# [YOUR ASSIGNMENT]
The line with "nodata : option", the line with "(** [row_start], [row_end] *)", and all lines between them in the material below: return these exactly, and no others.

# [RECORDS SHOWN]

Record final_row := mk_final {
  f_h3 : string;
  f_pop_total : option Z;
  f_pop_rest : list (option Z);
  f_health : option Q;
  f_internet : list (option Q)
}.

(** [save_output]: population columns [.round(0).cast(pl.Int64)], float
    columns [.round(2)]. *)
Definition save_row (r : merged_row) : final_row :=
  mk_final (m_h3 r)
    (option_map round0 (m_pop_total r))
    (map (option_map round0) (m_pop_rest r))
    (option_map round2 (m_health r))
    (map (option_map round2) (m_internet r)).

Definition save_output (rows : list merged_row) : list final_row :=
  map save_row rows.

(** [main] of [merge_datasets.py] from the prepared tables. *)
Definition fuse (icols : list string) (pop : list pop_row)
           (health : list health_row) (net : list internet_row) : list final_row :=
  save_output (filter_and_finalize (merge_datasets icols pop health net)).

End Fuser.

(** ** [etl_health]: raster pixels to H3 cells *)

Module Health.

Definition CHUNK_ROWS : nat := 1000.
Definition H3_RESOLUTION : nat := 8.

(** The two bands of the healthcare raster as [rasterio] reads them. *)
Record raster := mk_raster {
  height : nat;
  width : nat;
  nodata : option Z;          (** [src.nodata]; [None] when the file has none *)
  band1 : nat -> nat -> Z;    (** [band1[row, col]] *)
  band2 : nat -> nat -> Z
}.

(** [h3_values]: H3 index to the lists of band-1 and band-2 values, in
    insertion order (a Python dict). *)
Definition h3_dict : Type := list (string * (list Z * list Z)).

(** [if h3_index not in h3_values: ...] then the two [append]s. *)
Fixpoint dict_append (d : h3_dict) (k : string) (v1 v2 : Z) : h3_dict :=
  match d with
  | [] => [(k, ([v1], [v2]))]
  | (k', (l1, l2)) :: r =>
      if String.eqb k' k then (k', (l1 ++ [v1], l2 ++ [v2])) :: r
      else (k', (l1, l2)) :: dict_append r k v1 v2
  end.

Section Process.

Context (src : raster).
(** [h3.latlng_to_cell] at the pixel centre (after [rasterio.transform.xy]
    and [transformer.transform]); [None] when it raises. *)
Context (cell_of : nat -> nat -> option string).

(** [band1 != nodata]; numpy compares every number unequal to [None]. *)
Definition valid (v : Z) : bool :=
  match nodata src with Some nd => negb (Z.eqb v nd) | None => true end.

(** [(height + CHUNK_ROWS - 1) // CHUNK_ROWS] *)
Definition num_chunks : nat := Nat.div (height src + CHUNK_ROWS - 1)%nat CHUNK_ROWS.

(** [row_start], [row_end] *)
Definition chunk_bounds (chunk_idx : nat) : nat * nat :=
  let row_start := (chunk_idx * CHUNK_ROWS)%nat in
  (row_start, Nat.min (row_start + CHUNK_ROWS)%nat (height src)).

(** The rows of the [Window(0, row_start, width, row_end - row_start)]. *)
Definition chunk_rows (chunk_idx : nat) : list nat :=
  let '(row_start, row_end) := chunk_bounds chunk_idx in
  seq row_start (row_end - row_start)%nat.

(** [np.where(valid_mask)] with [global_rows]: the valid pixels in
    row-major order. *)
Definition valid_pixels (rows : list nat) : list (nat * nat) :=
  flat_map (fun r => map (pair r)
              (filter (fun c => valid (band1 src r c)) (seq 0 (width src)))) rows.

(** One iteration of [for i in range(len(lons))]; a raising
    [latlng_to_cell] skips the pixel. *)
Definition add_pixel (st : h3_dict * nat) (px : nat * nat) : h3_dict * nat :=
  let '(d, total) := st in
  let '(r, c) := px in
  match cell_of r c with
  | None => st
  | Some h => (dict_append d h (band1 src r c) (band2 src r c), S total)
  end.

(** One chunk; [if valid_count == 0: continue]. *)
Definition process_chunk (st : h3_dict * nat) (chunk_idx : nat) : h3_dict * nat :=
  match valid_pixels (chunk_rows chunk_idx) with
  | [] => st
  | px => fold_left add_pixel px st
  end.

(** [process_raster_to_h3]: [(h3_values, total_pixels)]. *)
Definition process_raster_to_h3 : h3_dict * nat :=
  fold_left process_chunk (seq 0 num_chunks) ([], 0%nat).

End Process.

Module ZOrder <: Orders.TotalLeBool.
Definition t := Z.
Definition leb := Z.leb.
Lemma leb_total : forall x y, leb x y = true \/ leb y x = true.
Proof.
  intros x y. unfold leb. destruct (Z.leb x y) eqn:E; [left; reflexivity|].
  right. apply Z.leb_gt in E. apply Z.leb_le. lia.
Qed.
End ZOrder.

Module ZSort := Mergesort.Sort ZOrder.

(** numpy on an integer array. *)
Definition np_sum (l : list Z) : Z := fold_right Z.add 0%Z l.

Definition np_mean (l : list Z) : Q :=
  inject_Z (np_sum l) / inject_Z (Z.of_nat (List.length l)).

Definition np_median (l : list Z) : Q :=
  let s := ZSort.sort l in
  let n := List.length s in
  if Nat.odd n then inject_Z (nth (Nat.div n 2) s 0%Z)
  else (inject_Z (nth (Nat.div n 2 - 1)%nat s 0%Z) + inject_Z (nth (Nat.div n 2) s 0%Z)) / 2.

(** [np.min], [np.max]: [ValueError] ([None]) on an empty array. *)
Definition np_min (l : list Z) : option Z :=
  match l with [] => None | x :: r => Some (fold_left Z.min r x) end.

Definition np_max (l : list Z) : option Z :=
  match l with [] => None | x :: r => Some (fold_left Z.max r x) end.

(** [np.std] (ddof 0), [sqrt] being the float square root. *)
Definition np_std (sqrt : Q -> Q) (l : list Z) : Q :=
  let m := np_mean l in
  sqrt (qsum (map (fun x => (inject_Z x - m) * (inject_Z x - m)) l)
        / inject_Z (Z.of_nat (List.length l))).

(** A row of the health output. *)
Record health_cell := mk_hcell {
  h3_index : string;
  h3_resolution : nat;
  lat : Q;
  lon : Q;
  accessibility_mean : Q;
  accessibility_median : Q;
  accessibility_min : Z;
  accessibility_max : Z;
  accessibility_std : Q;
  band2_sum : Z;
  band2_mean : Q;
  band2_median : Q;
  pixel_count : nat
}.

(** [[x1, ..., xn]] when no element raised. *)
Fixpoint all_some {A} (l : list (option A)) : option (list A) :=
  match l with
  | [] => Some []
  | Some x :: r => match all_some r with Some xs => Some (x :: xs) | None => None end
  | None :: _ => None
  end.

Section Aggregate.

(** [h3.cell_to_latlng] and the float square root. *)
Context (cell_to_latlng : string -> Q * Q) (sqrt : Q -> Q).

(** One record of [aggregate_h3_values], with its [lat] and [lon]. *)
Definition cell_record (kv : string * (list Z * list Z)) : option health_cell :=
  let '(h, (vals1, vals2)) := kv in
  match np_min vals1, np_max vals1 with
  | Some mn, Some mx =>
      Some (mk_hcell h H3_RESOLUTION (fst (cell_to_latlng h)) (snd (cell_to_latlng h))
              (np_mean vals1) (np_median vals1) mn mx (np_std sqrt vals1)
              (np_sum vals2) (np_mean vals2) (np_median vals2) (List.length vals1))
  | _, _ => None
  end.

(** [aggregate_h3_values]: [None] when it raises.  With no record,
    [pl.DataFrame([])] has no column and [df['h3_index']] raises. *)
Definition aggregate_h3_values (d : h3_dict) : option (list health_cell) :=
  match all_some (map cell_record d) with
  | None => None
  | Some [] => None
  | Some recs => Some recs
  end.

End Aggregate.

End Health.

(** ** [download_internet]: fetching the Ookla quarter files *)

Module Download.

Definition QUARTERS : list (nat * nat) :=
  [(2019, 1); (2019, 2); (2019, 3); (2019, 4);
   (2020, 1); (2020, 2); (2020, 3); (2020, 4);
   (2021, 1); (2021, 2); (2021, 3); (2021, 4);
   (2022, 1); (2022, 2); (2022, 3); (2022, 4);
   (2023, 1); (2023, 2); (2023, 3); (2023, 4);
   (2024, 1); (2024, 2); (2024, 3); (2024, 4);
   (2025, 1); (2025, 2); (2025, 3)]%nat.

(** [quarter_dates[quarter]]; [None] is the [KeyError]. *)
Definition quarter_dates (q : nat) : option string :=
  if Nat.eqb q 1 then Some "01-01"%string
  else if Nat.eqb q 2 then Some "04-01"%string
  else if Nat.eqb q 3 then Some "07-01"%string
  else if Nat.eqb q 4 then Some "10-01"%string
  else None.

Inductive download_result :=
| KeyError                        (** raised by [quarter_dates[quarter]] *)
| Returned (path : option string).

# [RESULT OF THIS TASK]
  nodata : option Z;          (** [src.nodata]; [None] when the file has none *)
  band1 : nat -> nat -> Z;    (** [band1[row, col]] *)
  band2 : nat -> nat -> Z
}.

(** [h3_values]: H3 index to the lists of band-1 and band-2 values, in
    insertion order (a Python dict). *)
Definition h3_dict : Type := list (string * (list Z * list Z)).

(** [if h3_index not in h3_values: ...] then the two [append]s. *)
Fixpoint dict_append (d : h3_dict) (k : string) (v1 v2 : Z) : h3_dict :=
  match d with
  | [] => [(k, ([v1], [v2]))]
  | (k', (l1, l2)) :: r =>
      if String.eqb k' k then (k', (l1 ++ [v1], l2 ++ [v2])) :: r
      else (k', (l1, l2)) :: dict_append r k v1 v2
  end.

Section Process.

Context (src : raster).
(** [h3.latlng_to_cell] at the pixel centre (after [rasterio.transform.xy]
    and [transformer.transform]); [None] when it raises. *)
Context (cell_of : nat -> nat -> option string).

(** [band1 != nodata]; numpy compares every number unequal to [None]. *)
Definition valid (v : Z) : bool :=
  match nodata src with Some nd => negb (Z.eqb v nd) | None => true end.

(** [(height + CHUNK_ROWS - 1) // CHUNK_ROWS] *)
Definition num_chunks : nat := Nat.div (height src + CHUNK_ROWS - 1)%nat CHUNK_ROWS.

(** [row_start], [row_end] *)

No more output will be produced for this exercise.